Development of the MS-OSCE stations

In accordance with the competencies and learning objectives of the General Practice curriculum we generated an OSCE blueprint and developed five OSCE- stations, each testing one chief complaint with two to three different scenarios. Chief complaints for the OSCE were published on the website of the department of General Practice four weeks in advance to the OSCE to allow students to prepare for the examination. Chief complaints were: chest pain, abdominal pain, back pain, fatigue and acute cough. There are national guidelines for managing these complaints except for abdominal pain.

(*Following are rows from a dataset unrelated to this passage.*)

(** X16: on an RV built with its debug checks on, every label is accepted
    by [has_label], and [get_int_label] maps it to an index that is an
    integer label of the RV: it lies in [0 .. n_opts - 1] and [has_label]
    accepts it. *)
Theorem checked_rv_labels_have_indices (h h' : Heap) (name : string) (n_opts : Z)
    (labels : list string) (r : nat) (s : string) :
  RV_new h name n_opts labels true = Ok (h', r) → s ∈ labels →
  RV_has_label (the_rv h' r) (VStr s) = Ok true
  ∧ ∃ i, RV_get_int_label (the_rv h' r) (VStr s) = Ok i
         ∧ 0 ≤ i < n_opts
         ∧ RV_has_label (the_rv h' r) (VInt i) = Ok true.
Proof.
  intros Hnew Hs.
  assert (the_rv h' r = RV.mk name n_opts labels true [] None
          ∧ Z.of_nat (length labels) = n_opts) as [Hrv Hlen].
  { unfold RV_new in Hnew. simpl in Hnew.
    destruct (decide (length labels = 0%nat)) as [Hnil|Hnil].
    { apply nil_length_inv in Hnil. subst labels. by apply not_elem_of_nil in Hs. }
    rewrite (bool_decide_eq_false_2 _ Hnil) in Hnew. simpl in Hnew.
    case_bool_decide as Hlen; [|done]. simpl in Hnew. injection Hnew as <- <-.
    split; [|done]. by apply list_lookup_total_middle. }
  rewrite Hrv. split.
  - by apply has_label_in_domain.
  - destruct (list_index_elem s labels Hs) as (k & Hk & Hlt).
    exists (Z.of_nat k). unfold RV_get_int_label. simpl. rewrite Hk.
    split_and!; [done | lia | lia |]. rewrite has_label_int. simpl.
    apply f_equal, Z.ltb_lt. lia.
Qed.

Lemma checked_rv_labels_have_indices_witness :
  RV_has_label (the_rv labelled_rv_heap 0) (VStr "sun") = Ok true
  ∧ ∃ i, RV_get_int_label (the_rv labelled_rv_heap 0) (VStr "sun") = Ok i
         ∧ 0 ≤ i < 2
         ∧ RV_has_label (the_rv labelled_rv_heap 0) (VInt i) = Ok true.
Proof.
  apply (checked_rv_labels_have_indices empty_heap labelled_rv_heap "weather" 2
           ["rain"; "sun"] 0 "sun").
  - reflexivity.
  - right. left.
Defined.

(** ** [Factor.eval] reads the belief in row-major order *)

Lemma getitem_chunk a d ds (i : nat) :
  nd_wf a → shape a = d :: ds → (i < d)%nat →
  length (take (size_of ds) (drop (i * size_of ds) (data a))) = size_of ds
  ∧ getitem (PyArray a) (Z.of_nat i)
    = match ds with
      | [] => match take (size_of ds) (drop (i * size_of ds) (data a)) with
              | v :: _ => Ok (PyFloat v)
              | [] => Raise IndexError
              end
      | _ :: _ => Ok (PyArray (mk_ndarray ds
                                 (take (size_of ds) (drop (i * size_of ds) (data a)))))
      end.
Proof.
  unfold nd_wf. intros Hwf Hs Hi. unfold getitem. rewrite Hs in *. simpl in Hwf.
  assert ((Z.of_nat i <? 0) = false) as Hlt0 by (apply Z.ltb_ge; lia).
  assert ((Z.of_nat d <=? Z.of_nat i) = false) as Hle by (apply Z.leb_gt; lia).
  rewrite Hlt0. simpl. rewrite Hlt0, Hle. simpl. rewrite Nat2Z.id. split; [|done].
  rewrite length_take, length_drop, Hwf.
  assert (i * size_of ds + size_of ds ≤ d * size_of ds)%nat; [nia | lia].
Qed.

Lemma eval_index_row_major h x rvs idx a :
  nd_wf a →
  Forall2 (λ d r, Z.of_nat d = RV.n_opts (the_rv h r)) (shape a) rvs →
  rvs ≠ [] →
  Forall2 (λ r i, label_index h x r = Ok (Z.of_nat i)
                  ∧ Z.of_nat i < RV.n_opts (the_rv h r)) rvs idx →
  ∃ v, data a !! flat_index (shape a) idx = Some v
       ∧ eval_index h x rvs (PyArray a) = Ok (PyFloat v).
Proof.
  intros Hwf Hshape Hne Hall. revert a Hwf Hshape Hne.
  induction Hall as [|r i rvs idx [Hi Hrange] Hall IH]; intros a Hwf Hshape Hne; [done |].
  rewrite eval_index_cons, (bind_Ok_l _ _ _ Hi).
  destruct (shape a) as [|d ds] eqn:Hs; [by inversion Hshape |].
  apply Forall2_cons in Hshape as [Hd Hds].
  destruct (getitem_chunk a d ds i Hwf Hs) as [Hlen Hget]; [lia |].
  rewrite Hget. destruct ds as [|d' ds'].
  - apply Forall2_nil_inv_l in Hds as ->. apply Forall2_nil_inv_l in Hall as ->.
    destruct (take _ _) as [|v l] eqn:Hchunk; [simpl in Hlen; discriminate |].
    exists v. split; [|done]. simpl.
    assert (take (size_of []) (drop (i * size_of []) (data a)) !! 0%nat = Some v) as Hv
      by by rewrite Hchunk.
    apply lookup_take_Some in Hv as [Hv _]. by rewrite lookup_drop in Hv.
  - simpl.
    destruct (IH (mk_ndarray (d' :: ds') (take (size_of (d' :: ds'))
                                            (drop (i * size_of (d' :: ds')) (data a)))))
      as (v & Hv & Heval); [done | done | |].
    { intros ->. by apply Forall2_nil_inv_r in Hds. }
    exists v. split; [|done]. cbn [shape data] in Hv.
    apply lookup_take_Some in Hv as [Hv _]. by rewrite lookup_drop in Hv.
Qed.

Lemma label_index_check_assigned h x r i :
  label_index h x r = Ok i → i < RV.n_opts (the_rv h r) →
  check_assigned x (the_rv h r) = Ok tt.
Proof.
  unfold label_index, check_assigned.
  destruct (x !! RV.name (the_rv h r)) as [[z|s]|]; simpl; [| |done].
  - intros [= ->] Hlt. rewrite has_label_int. simpl.
    by rewrite (proj2 (Z.ltb_lt _ _) Hlt).
  - destruct (list_index s (RV.labels (the_rv h r))) as [k|] eqn:Hk; [|done]. intros _ _.
    rewrite has_label_in_domain; [done |]. simpl.
    apply list_index_Some in Hk as [Hk _]. by eapply list_elem_of_lookup_2.
Qed.

(** X17: [eval] returns the entry of the belief at the indices the
    assignment gives, in attachment order: for a belief that fits the
    attached RVs and an assignment whose entry for the k-th attached RV
    stands for the index [i_k] (below that RV's cardinality), the result is
    the entry of the belief's data at the row-major position of
    [(i_1, ..., i_n)]. *)
Theorem eval_reads_row_major (h : Heap) (f : Factor.t) (x : assignment) (b : ndarray)
    (idx : list nat) :
  Factor._belief f = Some b → nd_wf b → shape_matches h f b → Factor._rvs f ≠ [] →
  Forall2 (λ r i, label_index h x r = Ok (Z.of_nat i)
                  ∧ Z.of_nat i < RV.n_opts (the_rv h r)) (Factor._rvs f) idx →
  ∃ v, data b !! flat_index (shape b) idx = Some v
       ∧ Factor_eval h f x = Ok (PyFloat v).
Proof.
  intros Hb Hwf Hshape Hne Hall.
  destruct (eval_index_row_major h x (Factor._rvs f) idx b Hwf Hshape Hne Hall)
    as (v & Hv & Heval).
  exists v. split; [done |]. unfold Factor_eval.
  assert (for_each (λ r, check_assigned x (the_rv h r)) (Factor._rvs f) = Ok tt) as ->.
  { apply for_each_Ok, Forall_forall. intros r Hr.
    apply list_elem_of_lookup in Hr as [k Hk].
    destruct (Forall2_lookup_l _ _ _ _ _ Hall Hk) as (i & _ & Hi & Hlt).
    by eapply label_index_check_assigned. }
  assert (when (Factor.debug f) (Ok tt) = Ok tt) as -> by by destruct (Factor.debug f).
  simpl. rewrite Hb, Heval. simpl. by destruct (Factor.debug f).
Qed.

Lemma eval_reads_row_major_witness :
  ∃ v, data (mk_ndarray [3; 2]%nat [0.2; 0.8; 0.4; 0.6; 0.1; 0.9]%float)
         !! flat_index (shape (mk_ndarray [3; 2]%nat [0.2; 0.8; 0.4; 0.6; 0.1; 0.9]%float))
              [2; 1]%nat = Some v
       ∧ Factor_eval pyfac_heap (the_factor pyfac_heap 1) {[ "a" := VInt 2; "b" := VInt 1 ]}
         = Ok (PyFloat v).
Proof.
  apply (eval_reads_row_major pyfac_heap (the_factor pyfac_heap 1)
           {[ "a" := VInt 2; "b" := VInt 1 ]}
           (mk_ndarray [3; 2]%nat [0.2; 0.8; 0.4; 0.6; 0.1; 0.9]%float) [2; 1]%nat).
  - reflexivity.
  - reflexivity.
  - unfold shape_matches. repeat constructor.
  - done.
  - repeat constructor.
Defined.

(** ** [Graph.joint] needs every attached RV *)

Lemma eval_missing_raises h fac x r :
  r ∈ Factor._rvs fac → x !! RV.name (the_rv h r) = None →
  ∃ e, Factor_eval h fac x = Raise e.
Proof.
  intros Hr Hx. unfold Factor_eval.
  destruct (when _ _) as [[]|e]; simpl; [|by eauto].
  destruct (eval_index_missing h x (Factor._rvs fac) r
              (match Factor._belief fac with Some b => PyArray b | None => PyNone end)
              Hr Hx) as [e ->].
  simpl. eauto.
Qed.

The chief complaints with the respective underlying scenarios are summarized in table 1 [Tab. 1]. The multiple scenarios chest pain station had been piloted in the previous year OSCE. The other OSCE-stations have been piloted with volunteer students.

Simulation patients and rater training

The scenarios for each chief complaint were standardized. Theatre students and lay-actors were recruited as simulation patients (SP). SPs were instructed to use a standardized opening phrase and received a detailed script describing the standardized way of interacting for each scenario (see table 1 [Tab. 1]). We rehearsed the simulation with advanced medical students and physicians in postgraduate training. Elderly SPs simulated all chest pain scenarios for a more realistic portrayal of a possible cardiac origin of chest pain. The elderly chest pain SPs were trained portraying acute coronary syndrome previously and received additional training for costosternal syndrome and gastrointestinal reflux. Male SPs exclusively portrayed the abdominal pain scenarios to exclude gynaecological differential diagnoses. SPs completed a four hours training, including a rehearsal for every scenario with house officers.

Raters were General Practitioners (GPs) from the teaching practices network of the faculty. Most of them have been involved in rating OSCE for many years. All received a 15-30 minutes introduction to the new principles of the MS-OSCE before making their first assessment. The checklist for each chief complaint was identical. The scenarios were recapitulated with the SPs. Each station was assessed by 1 rater. During the three days of examination 23 raters were engaged. Two raters rated at all stations while most raters only rated at one or two stations.

Students enrolled electronically for a specific day and time slot. They were assigned to 2 groups of 5 students each. Two groups simultaneously circulated through a 5 stations course in a corridor with 10 separate rooms. The scenario to be simulated was randomly selected by the rater before the student entered the station. Students had 10 minutes at each station to complete the task and additional time to switch between stations. The entire MS-OSCE took 60 minutes for every student.

Assessment and grading

Federal regulations of examination in medical education in Germany require grading on an ordinal scale ranging from 1 to 5 (excellent (1), good (2), fair (3), sufficient (4) and fail (5)). This scale is used in a similar way in German schools and is familiar to all raters [https://www.gesetze-im-internet.de/_appro_2002/BJNR240500002.html]. We assessed students’ performance with a checklist (checklist rating (CR)), which consisted of either binary items (e.g. student asked about smoking: yes/no) or Likert scales (e.g. quality of student–patient interaction). Checklist-items covered an identical examination routine for each scenario of a chief-complaint. Items fulfilled by more than 90% or less than 10% of the students were eliminated post hoc from the checklist. Communication was assessed with the Berlin Global Rating Scale grade (BGR) [18], a global rating scale [19], [20] based on the rating scale introduced by Hodges [21], adapted and validated for German assessment needs. Finally, raters had to give their intuitive overall global rating (OGR) [22] of each student’s overall performance at each station. OGR is needed to calibrate CR and BGR for aspects that are not captured by the checklist. The final grade for each station was calculated as the mean of CR, BGR and OGR. According to the examination regulations at the University of Greifswald, a pre-fixed cut-off-score of 60% was set as standard for failure.

Statistical analysis

We display grades across scenarios as box-plots with average, median, interquartile range, and outliers. The internal consistency of the OSCE was assessed with Cronbach’s alpha, based on the grades at each station.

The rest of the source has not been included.